◆ **Task description**: Find the string "updated" in the material. Copy every line that has it.

◆ **Exercise materials**:
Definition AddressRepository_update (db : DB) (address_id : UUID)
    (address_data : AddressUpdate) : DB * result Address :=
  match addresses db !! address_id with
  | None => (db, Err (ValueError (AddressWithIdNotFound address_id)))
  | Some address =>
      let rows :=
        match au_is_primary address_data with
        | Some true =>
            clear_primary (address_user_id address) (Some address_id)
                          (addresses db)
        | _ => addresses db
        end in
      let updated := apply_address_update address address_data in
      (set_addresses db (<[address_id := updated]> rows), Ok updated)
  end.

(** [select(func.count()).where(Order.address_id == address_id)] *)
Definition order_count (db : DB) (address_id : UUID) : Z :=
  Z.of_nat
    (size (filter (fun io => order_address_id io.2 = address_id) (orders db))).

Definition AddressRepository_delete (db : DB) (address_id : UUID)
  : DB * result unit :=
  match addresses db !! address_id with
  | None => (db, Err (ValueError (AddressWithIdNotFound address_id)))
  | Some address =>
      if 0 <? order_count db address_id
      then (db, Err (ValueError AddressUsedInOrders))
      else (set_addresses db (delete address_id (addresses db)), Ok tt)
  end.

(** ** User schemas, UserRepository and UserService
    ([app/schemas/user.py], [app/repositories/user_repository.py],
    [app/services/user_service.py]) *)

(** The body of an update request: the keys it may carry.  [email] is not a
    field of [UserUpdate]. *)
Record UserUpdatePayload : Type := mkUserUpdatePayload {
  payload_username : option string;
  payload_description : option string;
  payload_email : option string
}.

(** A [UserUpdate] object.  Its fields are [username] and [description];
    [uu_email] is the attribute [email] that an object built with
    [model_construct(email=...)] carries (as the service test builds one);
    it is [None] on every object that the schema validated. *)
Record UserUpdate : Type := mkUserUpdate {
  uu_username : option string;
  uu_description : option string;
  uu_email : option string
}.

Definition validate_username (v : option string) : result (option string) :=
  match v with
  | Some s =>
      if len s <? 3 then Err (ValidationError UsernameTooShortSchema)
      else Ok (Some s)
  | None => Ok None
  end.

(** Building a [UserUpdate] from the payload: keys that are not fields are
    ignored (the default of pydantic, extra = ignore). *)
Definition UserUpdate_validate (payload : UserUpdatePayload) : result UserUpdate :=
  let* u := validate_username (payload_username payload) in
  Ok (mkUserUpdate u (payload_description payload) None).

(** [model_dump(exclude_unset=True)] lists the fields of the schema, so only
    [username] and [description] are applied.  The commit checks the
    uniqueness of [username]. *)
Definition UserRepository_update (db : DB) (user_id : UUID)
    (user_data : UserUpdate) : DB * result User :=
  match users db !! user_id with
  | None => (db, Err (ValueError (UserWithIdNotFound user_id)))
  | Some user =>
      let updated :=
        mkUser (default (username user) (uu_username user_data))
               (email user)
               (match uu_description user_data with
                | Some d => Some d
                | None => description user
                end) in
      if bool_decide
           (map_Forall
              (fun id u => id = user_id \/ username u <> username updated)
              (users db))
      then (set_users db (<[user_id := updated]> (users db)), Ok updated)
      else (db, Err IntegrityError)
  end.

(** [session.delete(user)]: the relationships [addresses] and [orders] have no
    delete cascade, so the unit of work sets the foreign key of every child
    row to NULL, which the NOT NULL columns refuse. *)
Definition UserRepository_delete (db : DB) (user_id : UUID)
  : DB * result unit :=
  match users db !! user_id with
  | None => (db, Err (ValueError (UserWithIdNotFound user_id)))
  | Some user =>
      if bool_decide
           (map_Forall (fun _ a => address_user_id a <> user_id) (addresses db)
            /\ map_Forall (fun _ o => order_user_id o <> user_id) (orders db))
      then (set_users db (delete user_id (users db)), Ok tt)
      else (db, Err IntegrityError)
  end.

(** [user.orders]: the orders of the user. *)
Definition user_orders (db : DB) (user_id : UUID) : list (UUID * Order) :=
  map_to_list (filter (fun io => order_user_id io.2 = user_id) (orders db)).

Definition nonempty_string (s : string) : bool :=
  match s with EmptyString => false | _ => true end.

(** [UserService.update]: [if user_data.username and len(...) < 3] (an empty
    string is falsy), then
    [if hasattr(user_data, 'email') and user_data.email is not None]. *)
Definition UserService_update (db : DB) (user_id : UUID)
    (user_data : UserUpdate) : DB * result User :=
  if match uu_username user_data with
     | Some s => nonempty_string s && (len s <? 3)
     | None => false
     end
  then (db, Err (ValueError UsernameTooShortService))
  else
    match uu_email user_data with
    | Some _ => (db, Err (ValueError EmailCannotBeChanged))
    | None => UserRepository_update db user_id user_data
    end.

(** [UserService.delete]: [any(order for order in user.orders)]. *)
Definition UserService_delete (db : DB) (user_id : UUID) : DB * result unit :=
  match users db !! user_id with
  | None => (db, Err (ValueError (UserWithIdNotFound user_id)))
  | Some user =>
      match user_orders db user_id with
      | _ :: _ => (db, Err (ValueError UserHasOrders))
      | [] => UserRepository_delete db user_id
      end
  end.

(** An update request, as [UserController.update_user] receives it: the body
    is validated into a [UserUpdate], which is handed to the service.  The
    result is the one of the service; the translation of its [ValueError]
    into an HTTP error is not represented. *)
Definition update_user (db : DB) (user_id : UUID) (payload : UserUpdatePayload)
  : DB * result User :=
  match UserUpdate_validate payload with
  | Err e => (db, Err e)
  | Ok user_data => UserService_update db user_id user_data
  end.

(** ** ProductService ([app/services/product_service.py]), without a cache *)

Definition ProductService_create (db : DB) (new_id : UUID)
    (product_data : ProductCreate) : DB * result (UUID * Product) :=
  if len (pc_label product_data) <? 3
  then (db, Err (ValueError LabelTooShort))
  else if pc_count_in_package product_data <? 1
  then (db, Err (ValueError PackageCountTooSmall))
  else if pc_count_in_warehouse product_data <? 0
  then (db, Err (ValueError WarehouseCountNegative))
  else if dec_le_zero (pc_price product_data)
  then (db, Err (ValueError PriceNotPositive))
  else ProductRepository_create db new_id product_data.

◆ **Exercise output**:
      let updated := apply_address_update address address_data in
      (set_addresses db (<[address_id := updated]> rows), Ok updated)
      let updated :=
              (fun id u => id = user_id \/ username u <> username updated)
      then (set_users db (<[user_id := updated]> (users db)), Ok updated)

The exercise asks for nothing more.